Counterclockwise axe kick
The exact opposite of the clockwise axe kick is the counterclockwise axe kick. This is where your leg swings outside, around the opponent’s left side, the up and over.
This kick has the same steps as the other type of axe kick just in the other direction. Move towards your right and swing the leg of your around the opponent bringin it up over their head.
From there smash your heel down onto your unsuspecting opponent.
Axe kick setups/combos
There are a variety of different setups and combos you can do with the axe kick. You can set it up by throwing punches to get in or use your kicks.
Throwing punches first is a good idea, because you can easily hide your axe kick behind them.
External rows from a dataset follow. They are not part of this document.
Definition prose_evaluation_script : list string :=
  [plan_answer; "I defined the function."; "The step looks fine to me."].

Definition prose_retry_script : list string :=
  [plan_answer; "I defined the function."; "{}"; "I tried again.";
   "It works now."].

(** The answers of [prose_retry_script] to the loop alone. *)
Definition prose_retry_steps : list string :=
  ["I defined the function."; "{}"; "I tried again."; "It works now."].

(** Two tasks for which the model gives the same plan. *)
Definition two_tasks_script : list string :=
  [plan_answer; "I defined the function."; success_answer;
   plan_answer; "I defined it again."; success_answer].

(** An agent in the middle of a task: a context, no plan. *)
Definition working_agent : agent :=
  mkAgent fresh_memory None ∅ [[("request", JStr request)]] [] 0.

(** An agent whose memory file is not JSON. *)
Definition corrupt_text : string := "{not json".

Definition corrupt_agent : agent :=
  mkAgent fresh_memory None {[ memory_file := corrupt_text ]} [] [] 0.

(** An agent that has met the learning once. *)
Definition seen_agent : agent :=
  mkAgent
    (mkAgentMemory [] [] []
       [(JStr "use caching",
         JObj [("count", JInt 1); ("first_seen", JStr "T1000")])] [])
    None ∅ [] [] 1.

(** A model whose every answer is the empty JSON object, and a model
    that gives one answer to every question of [chat]. *)
Definition braced (n : nat) (p : prompt) : string := "{}".

Definition answering (answer : string) (n : nat)
    (messages : list chat_message) : string :=
  answer.

(** Evaluations: one whose learning is an object, one that lists an
    error, and one that names a learning twice. *)
Definition object_learning : list (string * json) :=
  [("success", JBool true); ("errors", JArr []);
   ("next_action", JStr "continue");
   ("learnings", JArr [JObj [("pattern", JStr "use caching")]])].

Definition one_error : list (string * json) :=
  [("success", JBool false); ("errors", JArr [JStr "boom"]);
   ("next_action", JStr "retry"); ("learnings", JArr [])].

Definition repeated_learning : list (string * json) :=
  [("success", JBool true); ("errors", JArr []);
   ("next_action", JStr "continue");
   ("learnings", JArr (JStr <$> ["use caching"; "use caching"]))].

(** A question and a task for [chat], and the result of a step. *)
Definition question : string := "What is a monad?".

Definition task_message : string := "Please FIX the parser".

Definition a_result : json :=
  JObj [("step", JStr "a step"); ("response", JStr "done");
        ("timestamp", JStr "T1000"); ("success", JBool true)].

(** An agent whose conversation holds an entry without a role. *)
Definition roleless_agent : agent :=
  mkAgent (mkAgentMemory [[("content", "hello")]] [] [] [] []) None ∅ [] [] 0.

(** A memory with an entry in each of its fields. *)
Definition sample_memory : AgentMemory :=
  mkAgentMemory
    [[("role", "user"); ("content", request); ("timestamp", "T1000")]]
    [mkTaskPlan "unique_id" "add two numbers" ["define function add(a,b)"]
       "completed" 1001 (Some 1006);
     mkTaskPlan "task_1010.0" "second" ["raw answer"] "pending" 1011 None]
    ["unique_id"]
    [(JStr "use caching",
      JObj [("count", JInt 2); ("first_seen", JStr "T1002")])]
    [[("timestamp", JStr "T1003"); ("errors", JArr [JStr "boom"]);
      ("context", JObj [("step", JStr "s"); ("success", JBool true)])]].

End Sample.

(** ** The agent *)

Section Agent.

(** The language model: the answer to the [n]-th call, given its prompt. *)
Variable llm : nat -> prompt -> string.
(** The wall clock: what the [n]-th reading returns. *)
Variable now : nat -> datetime.
(** [datetime.isoformat], [str(datetime)] and the text of
    [datetime.timestamp()]. *)
Variable isoformat : datetime -> string.
Variable datetime_str : datetime -> string.
Variable timestamp_text : datetime -> string.
(** How pydantic reads a [datetime] field from a decoded value. *)
Variable datetime_validate : json -> option datetime.
(** [json.loads] (the message of the [JSONDecodeError], or the decoded
    value) and [json.dumps]. *)
Variable json_loads : string -> string + json.
Variable json_dumps : json -> string.
(** [str(v)], as an f-string renders a value. *)
Variable py_str : json -> string.
(** [self.memory_file] *)
Variable memory_file : string.

(** [await self.llm.ainvoke(messages)], then [response.content] *)
Definition llm_invoke (p : prompt) : M string := fun a =>
  let response := llm (length (transcript a)) p in
  (inr response, with_transcript (fun t => t ++ [(p, response)]) a).

(** [datetime.now()] *)
Definition datetime_now : M datetime := fun a =>
  (inr (now (ticks a)), with_ticks S a).

Definition loads (text : string) : M json :=
  match json_loads text with
  | inl msg => raise (JSONDecodeError msg)
  | inr v => mret v
  end.

(** *** Validation by pydantic *)

Definition validate_str (v : json) : option string :=
  match v with JStr s => Some s | _ => None end.

Definition validate_list {A} (f : json -> option A) (v : json)
  : option (list A) :=
  match v with JArr xs => mapM f xs | _ => None end.

Definition validate_dict (v : json) : option (list (string * json)) :=
  match v with JObj kvs => Some kvs | _ => None end.

(** [Dict[str, str]] *)
Definition validate_str_dict (v : json) : option (list (string * string)) :=
  match v with
  | JObj kvs => mapM (fun kv => pair (fst kv) <$> validate_str (snd kv)) kvs
  | _ => None
  end.

Definition validate_optional_datetime (v : json) : option (option datetime) :=
  match v with
  | JNull => Some None
  | _ => Some <$> datetime_validate v
  end.

(** A field with a default: absent, it takes the default. *)
Definition field {A} (f : json -> option A) (default : A)
    (kwargs : list (string * json)) (name : string) : option A :=
  match dict_get kwargs name with
  | Some v => f v
  | None => Some default
  end.

Definition required {A} (f : json -> option A)
    (kwargs : list (string * json)) (name : string) : option A :=
  dict_get kwargs name ≫= f.

(** [TaskPlan] from keyword arguments: [created_at] reads the clock when it is not
    given; a field of the wrong type is a [ValidationError], raised once
    every field has been looked at. *)
Definition TaskPlan_fields (kwargs : list (string * json))
    (created : option datetime) : option TaskPlan :=
  i ← required validate_str kwargs "task_id";
  d ← required validate_str kwargs "description";
  s ← required (validate_list validate_str) kwargs "steps";
  st ← field validate_str "pending" kwargs "status";
  c ← created;
  e ← field validate_optional_datetime None kwargs "completed_at";
  Some (mkTaskPlan i d s st c e).

Definition TaskPlan_init (kwargs : list (string * json)) : M TaskPlan :=
  created ← match dict_get kwargs "created_at" with
            | Some v => mret (datetime_validate v)
            | None => t ← datetime_now; mret (Some t)
            end;
  match TaskPlan_fields kwargs created with
  | Some p => mret p
  | None => raise (ValidationError "validation error for TaskPlan")
  end.

(** Unpacking keyword arguments needs a mapping. *)
Definition kwargs_of (v : json) : M (list (string * json)) :=
  match v with
  | JObj kvs => mret kvs
  | _ => raise (TypeError "argument after ** must be a mapping")
  end.

(** A [TaskPlan] nested in [AgentMemory]. *)
Definition TaskPlan_validate (v : json) : M TaskPlan :=
  match v with
  | JObj kvs => TaskPlan_init kvs
  | _ => raise (ValidationError "validation error for AgentMemory")
  end.

(** [AgentMemory] from keyword arguments *)
Definition AgentMemory_fields (kwargs : list (string * json))
    (plans : option (list TaskPlan)) : option AgentMemory :=
  h ← field (validate_list validate_str_dict) [] kwargs
        "conversation_history";
  p ← plans;
  c ← field (validate_list validate_str) [] kwargs "completed_tasks";
  l ← field validate_dict [] kwargs "learned_patterns";
  e ← field (validate_list validate_dict) [] kwargs "error_log";
  Some (mkAgentMemory h p c (prod_map JStr id <$> l) e).

Definition AgentMemory_init (kwargs : list (string * json)) : M AgentMemory :=
  plans ← match dict_get kwargs "task_plans" with
          | Some (JArr xs) => ps ← map_M TaskPlan_validate xs; mret (Some ps)
          | Some _ => mret None
          | None => mret (Some [])
          end;
  match AgentMemory_fields kwargs plans with
  | Some m => mret m
  | None => raise (ValidationError "validation error for AgentMemory")
  end.

(** *** [model_dump()] as [json.dumps(..., default=str)] writes it *)

Definition TaskPlan_dump (p : TaskPlan) : json :=
  JObj [("task_id", JStr (task_id p));
        ("description", JStr (description p));
        ("steps", JArr (JStr <$> steps p));
        ("status", JStr (status p));
        ("created_at", JStr (datetime_str (created_at p)));
        ("completed_at",
          match completed_at p with
          | Some d => JStr (datetime_str d)
          | None => JNull
          end)].

Definition AgentMemory_dump (m : AgentMemory) : json :=
  JObj [("conversation_history",
          JArr ((fun e => JObj (prod_map id JStr <$> e))
                  <$> conversation_history m));
        ("task_plans", JArr (TaskPlan_dump <$> task_plans m));
        ("completed_tasks", JArr (JStr <$> completed_tasks m));
        ("learned_patterns",
          JObj (prod_map key_text id <$> learned_patterns m));
        ("error_log", JArr (JObj <$> error_log m))].

(** *** [AgentMemory.save_to_file] and [AgentMemory.load_from_file] *)

Definition save_to_file (self : AgentMemory) (filepath : string) : M unit :=
  modify (with_fs <[filepath := json_dumps (AgentMemory_dump self)]>).

Definition load_from_file (filepath : string) : M AgentMemory :=
  files ← gets fs;
  match files !! filepath with
  | None => mret fresh_memory
  | Some data =>
      v ← loads data;
      kwargs ← kwargs_of v;
      AgentMemory_init kwargs
  end.

(** [await self.memory.save_to_file(self.memory_file)] *)
Definition save_memory : M unit :=
  m ← gets memory; save_to_file m memory_file.

(** *** Shared objects *)

(** [self.memory.task_plans.append(plan)]; the result refers to the
    appended object. *)
Definition append_plan (plan : TaskPlan) : M plan_ref :=
  plans ← gets (task_plans ∘ memory);
  _ ← modify_memory (with_task_plans (fun l => l ++ [plan]));
  mret (length plans).

(** Reading and writing through a plan reference.  A reference always
    points into [task_plans]; outside it a read finds nothing and a
    write does nothing. *)
Definition plan_at (r : plan_ref) (a : agent) : option TaskPlan :=
  task_plans (memory a) !! r.

Definition plan_update (r : plan_ref) (f : TaskPlan -> TaskPlan) : M unit :=
  modify_memory (with_task_plans (alter f r)).

(** A new [dict] object. *)
Definition alloc_dict (d : list (string * json)) : M dict_ref :=
  h ← gets heap;
  _ ← modify (with_heap (fun h => h ++ [d]));
  mret (length h).

Definition read_dict (r : dict_ref) : M (list (string * json)) :=
  gets (fun a => default [] (heap a !! r)).

(** [d[k] = v] on the object [r] refers to. *)
Definition dict_setitem (r : dict_ref) (k : string) (v : json) : M unit :=
  modify (with_heap (alter (fun d => dict_set d k v) r)).

(** *** [CodingAgent.plan_task] *)

Definition fallback_plan (task_time created : datetime)
    (user_request response : string) : TaskPlan :=
  mkTaskPlan ("task_" +:+ timestamp_text task_time)
    (str_take 100 user_request) [response] "pending" created None.

(** The result is [None] when the method falls off its end. *)
Definition plan_task (user_request : string) : M (option plan_ref) :=
  response ← llm_invoke (PlanningPrompt user_request);
  try_except
    (match re_search_braces response with
     | Some text =>
         plan_data ← loads text;
         kwargs ← kwargs_of plan_data;
         plan ← TaskPlan_init kwargs;
         r ← append_plan plan;
         _ ← save_memory;
         mret (Some r)
     | None => mret None
     end)
    (fun e =>
       task_time ← datetime_now;
       created ← datetime_now;
       r ← append_plan (fallback_plan task_time created user_request response);
       mret (Some r)).

(** *** [CodingAgent.execute_step] *)

Definition step_result (step response timestamp : string) : json :=
  JObj [("step", JStr step);
        ("response", JStr response);
        ("timestamp", JStr timestamp);
        ("success", JBool true)].

Definition assistant_entry (response timestamp : string)
  : list (string * string) :=
  [("role", "assistant"); ("content", response); ("timestamp", timestamp)].

(** The tool list that the source fetches before the call is not used. *)
Definition execute_step (step : string) (context : dict_ref) : M json :=
  history ← gets (conversation_history ∘ memory);
  ctx ← read_dict context;
  response ← llm_invoke (ExecutionPrompt step ctx (last_n 5 history));
  t ← datetime_now;
  let result := step_result step response (isoformat t) in
  t' ← datetime_now;
  _ ← modify_memory
        (with_conversation_history
           (fun h => h ++ [assistant_entry response (isoformat t')]));
  mret result.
A simple 1-2 punch following up with your axe kick is a simple and basic set up.
As you prod your opponent’s with jabs and straight, their defenses immediately go to block punches. When you throw your 1-2 don’t look to land your 2 and use more as a way to block their vision. With their vision blocked, you have a wide opening to land your axe kick.
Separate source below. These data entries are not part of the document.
Lemma join_ends_with_last (segs : list string) :
  segs <> [] -> exists before, JsString.join "/" segs = before ++ last segs "".
Proof.
  induction segs as [|x rest IH]; intros Hne; [contradiction|].
  destruct rest as [|y rest'].
  - now exists "".
  - destruct IH as [before E]; [discriminate|].
    change (JsString.join "/" (x :: y :: rest'))
      with (x ++ "/" ++ JsString.join "/" (y :: rest')).
    change (last (x :: y :: rest') "") with (last (y :: rest') "").
    rewrite E. exists (x ++ "/" ++ before). now rewrite !append_assoc.
Qed.

Lemma last_skipn (k : nat) (l : list string) :
  k < List.length l -> last (skipn k l) "" = last l "".
Proof.
  revert l. induction k as [|k IH]; intros l H; [reflexivity|].
  destruct l as [|x l]; [simpl in H; lia|].
  cbn [skipn]. rewrite IH by (simpl in H; lia).
  destruct l; [simpl in H; lia | reflexivity].
Qed.

Lemma slice_last_last (segs : list string) :
  segs <> [] ->
  JsString.slice_last 3 segs <> []
  /\ last (JsString.slice_last 3 segs) "" = last segs "".
Proof.
  intros Hne. unfold JsString.slice_last.
  assert (Hlen : List.length segs - 3 < List.length segs).
  { destruct segs; [contradiction | simpl; lia]. }
  split; [|now apply last_skipn].
  intros E. apply (f_equal (@List.length string)) in E.
  rewrite length_skipn in E. simpl in E. lia.
Qed.

(** The fragment of a path that ends on a name ends on the base name. *)
Lemma relativePath_ends_with_basename (segs : list string) :
  segs <> [] ->
  Forall (fun n => JsString.includes n "/" = false) segs ->
  last segs "" <> "" ->
  exists before,
    relativePath (JsString.join "/" segs)
    = before ++ Path.basename (JsString.join "/" segs).
Proof.
  intros Hne Hall Hlast.
  rewrite relativePath_join, basename_join by assumption.
  destruct (slice_last_last _ Hne) as [Hne' <-].
  now apply join_ends_with_last.
Qed.

(** X8: for a path that ends on a name, the test on the base name never
    decides: a pattern without a star matches exactly when the fragment of
    the last three segments holds it, and a pattern with a star that [RegExp]
    compiles itself (no anchor can be in it) matches exactly when the
    expression is found in that fragment. *)
Theorem fragment_decides (segs : list string) (pattern : string) :
  segs <> [] ->
  Forall (fun n => JsString.includes n "/" = false) segs ->
  last segs "" <> "" ->
  (JsString.includes pattern "*" = false ->
   matches (JsString.join "/" segs) [pattern]
   = inr (JsString.includes
            (JsString.toLowerCase (relativePath (JsString.join "/" segs)))
            (JsString.toLowerCase pattern)))
  /\ (forall ts,
         JsString.includes pattern "*" = true ->
         RegExp.compile host (JsString.replace_stars pattern)
         = inr (RegExp.Terms ts) ->
         matches (JsString.join "/" segs) [pattern]
         = inr (RegExp.search ts (relativePath (JsString.join "/" segs)))).
Proof.
  intros Hne Hall Hlast.
  destruct (relativePath_ends_with_basename _ Hne Hall Hlast) as [before E].
  split.
  - intros Hstar. rewrite (literal_pattern_matches _ _ Hstar). f_equal.
    destruct (JsString.includes
                (JsString.toLowerCase (Path.basename (JsString.join "/" segs)))
                (JsString.toLowerCase pattern)) eqn:Hb; [|reflexivity].
    apply includes_occurs in Hb.
    apply (occurs_within _ _ before "") in Hb.
    rewrite append_empty_r, <- E in Hb. apply includes_occurs in Hb.
    now rewrite Hb.
  - intros ts Hstar Hc. unfold matches. cbn [some_pattern].
    unfold pattern_matches. rewrite Hstar, Hc. cbn [RegExp.test].
    destruct (RegExp.search ts (Path.basename (JsString.join "/" segs))) eqn:Hb.
    + apply search_spec in Hb. destruct Hb as (b & found & a & Eb & Hm).
      assert (Hr : RegExp.search
                     ts (relativePath (JsString.join "/" segs)) = true).
      { apply search_spec. exists (before ++ b), found, a.
        split; [|exact Hm]. rewrite E, Eb. symmetry. apply append_assoc. }
      now rewrite Hr.
    + cbn [orb].
      destruct (RegExp.search ts (relativePath (JsString.join "/" segs)));
        reflexivity.
Qed.

(** ** More on the prober *)

Lemma bump_sum (key : string) (h : list (string * nat)) :
  list_sum (map snd (bump key h)) = S (list_sum (map snd h)).
Proof.
  induction h as [|[k n] rest IH]; [reflexivity|].
  cbn [bump]. destruct (String.eqb k key); simpl in *.
  - lia.
  - rewrite IH. lia.
Qed.

Lemma bump_keys (key : string) (h : list (string * nat)) :
  map fst (bump key h)
  = if existsb (String.eqb key) (map fst h) then map fst h
    else (map fst h ++ [key])%list.
Proof.
  induction h as [|[k n] rest IH]; [reflexivity|].
  cbn [bump map fst existsb app]. rewrite (String.eqb_sym key k).
  destruct (String.eqb k key); cbn [map fst orb]; [reflexivity|].
  rewrite IH. now destruct (existsb (String.eqb key) (map fst rest)).
Qed.

Lemma bump_NoDup (key : string) (h : list (string * nat)) :
  NoDup (map fst h) -> NoDup (map fst (bump key h)).
Proof.
  intros H. rewrite bump_keys.
  destruct (existsb (String.eqb key) (map fst h)) eqn:E; [exact H|].
  apply NoDup_app; [exact H | repeat constructor; intros [] |].
  intros x Hx [Ex | []]. subst x.
  assert (existsb (String.eqb key) (map fst h) = true); [|congruence].
  apply existsb_exists. exists key. split; [exact Hx | apply String.eqb_refl].
Qed.

Lemma bump_count (key k : string) (h : list (string * nat)) :
  count_for k (bump key h)
  = if String.eqb key k then S (count_for k h) else count_for k h.
Proof.
  induction h as [|[k' n] rest IH].
  - cbn [bump count_for]. now destruct (String.eqb key k).
  - cbn [bump]. destruct (String.eqb k' key) eqn:E1.
    + apply String.eqb_eq in E1. subst k'. cbn [count_for].
      destruct (String.eqb key k); [lia | reflexivity].
    + cbn [count_for]. destruct (String.eqb k' k) eqn:E2; [|exact IH].
      apply String.eqb_eq in E2. subst k'.
      rewrite String.eqb_sym in E1. now rewrite E1.
Qed.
For setting up an axe kick with a kick using a roundhouse is probably the simplest method. If you continually target the opponent’s lead leg with a right roundhouse kick, they will start defending it. Once they go to check your kick all you have to do is fake and circle you leg around for the axe kick.
After landing/missing an axe kick
One precaution you need to take is landing in your stance after you throw your axe kick. Whether you landed or missed it, you have to bring your leg back down with control.
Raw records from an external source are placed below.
(** * initialize.py: session initialisation of the product-recommendation app

    A shallow embedding of [src/initialize.py] and the properties of its
    functions: the string sanitiser [adjust_string], the catalogue enricher
    [initialize_stock_status] with its classifier [generate_stock_status],
    and the session bootstrap ([initialize_session_id], [initialize_logger],
    [initialize_retriever]).

    Python values are one inductive type, [value]; a Python [str] is the list
    of its code points.  Code that talks to the outside (the catalogue file,
    the language model, the logging registry, the session state) is written
    in a state-and-exception monad over a record [world]; what the outside
    answers is a parameter of the development. *)

From Stdlib Require Import String Ascii.
From stdpp Require Import gmap strings list fin_maps.

Local Open Scope N_scope.

(** ** Python strings *)

(** A Python [str]: its code points, in order. *)
Abbreviation pystr := (list N).

(** UTF-8 decoding of the bytes of a literal of this file, so that the
    literals of the source can be written as they are there. *)
Fixpoint utf8_decode (bs : list N) : pystr :=
  match bs with
  | [] => []
  | b :: rest =>
    if b <? 0x80 then b :: utf8_decode rest
    else if b <? 0xE0 then
      match rest with
      | c1 :: r => ((b - 0xC0) * 0x40 + (c1 - 0x80)) :: utf8_decode r
      | _ => []
      end
    else if b <? 0xF0 then
      match rest with
      | c1 :: c2 :: r =>
        ((b - 0xE0) * 0x1000 + (c1 - 0x80) * 0x40 + (c2 - 0x80)) :: utf8_decode r
      | _ => []
      end
    else
      match rest with
      | c1 :: c2 :: c3 :: r =>
        ((b - 0xF0) * 0x40000 + (c1 - 0x80) * 0x1000 + (c2 - 0x80) * 0x40 + (c3 - 0x80))
          :: utf8_decode r
      | _ => []
      end
  end.

Fixpoint bytes_of_string (s : string) : list N :=
  match s with
  | EmptyString => []
  | String a s' => N_of_ascii a :: bytes_of_string s'
  end.

(** The [str] a source literal denotes. *)
Definition lit (s : string) : pystr := utf8_decode (bytes_of_string s).

(** The line feed of ["\n"]. *)
Definition LF : pystr := [0x0A].

(** [str.isspace] on one code point: the characters [str.strip()] removes. *)
Definition is_space (c : N) : bool :=
  ((0x09 <=? c) && (c <=? 0x0D)) || ((0x1C <=? c) && (c <=? 0x20))
  || (c =? 0x85) || (c =? 0xA0) || (c =? 0x1680)
  || ((0x2000 <=? c) && (c <=? 0x200A))
  || (c =? 0x2028) || (c =? 0x2029) || (c =? 0x202F) || (c =? 0x205F)
  || (c =? 0x3000).

Fixpoint lstrip (s : pystr) : pystr :=
  match s with
  | c :: s' => if is_space c then lstrip s' else s
  | [] => []
  end.

(** [s.strip()] *)
Definition strip (s : pystr) : pystr := rev (lstrip (rev (lstrip s))).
If you bring your foot down full force back into your stance you will definitely injure your foot. At worst break your heel, so always remember to bring your foot back down with control.
A hatchet kick is a mix of a hook kick and an axe kick all in one. The ankle you throw it at is just in between these two types of kicks.
The initial step is just like the axe kick, where you slide up to set up your kick. Bringing your knee up and leaning back just a little to keep your balance steady.
You swing it up and stop it at 45 degrees and drop it down on your opponent at an angle. This kick works great when the opponent is using outward guards leaving you the opening for the hatchet kick.
Tips for doing the axe kick
The axe kick isn’t a move you should throw often. Just when there’s an opening and once you see it, you have to go all in and throw it. Here are some tips for executing an axe kick.
- Look for tight guards: When you see your opponent with tight guards waiting to defend frontal strikes that is your cue. Throw the axe over their guard to surprise them.
- Knee up: Like with all kicks you have to bring the knee of your kicking leg up high before throwing it.
- Use your hips: An axe kick requires great hip mobility, so remember to activate your hips to make the strike flow.
- Slide up: Slide yourself forward to give yourself momentum before throwing your axe kick.
- Hide your kick: This tip goes along with bringing your knee up. Bring your knee up to the center to hide your axe kick making it look like another kick. The opponent will react thinking another type of kick is coming.
- Clockwise/Counterclockwise: Whichever way you decide to throw your axe kick it must go in one of these directions first. Moving your legs these ways gets you the momentum to get your leg up and over the opponent’s guards.
- Transfer the balance: When you do the axe kick circle movement remember to transfer your balance. Otherwise you’ll end up falling over.
- Straight line down: A proper axe kicks up and down in a straight line just like you’re chopping wood . Any other direction is incorrect.
- Areas to strike: The areas you want to target with your axe strike is the top of the opponent’s head and collar bones.
- Lean back: When throwing the axe kick make sure to lean back slightly. This will give you a little distance to avoid possible counters.
- Use your heel: Always use your heel when throwing an axe kick. It is the hardest part of your foot and landing with any other part will injure it.
- Control the kick: Remember to control your kick even after you throw and maybe miss. Not controlling it could mean you slamming your heel onto the mat and breaking your foot badly.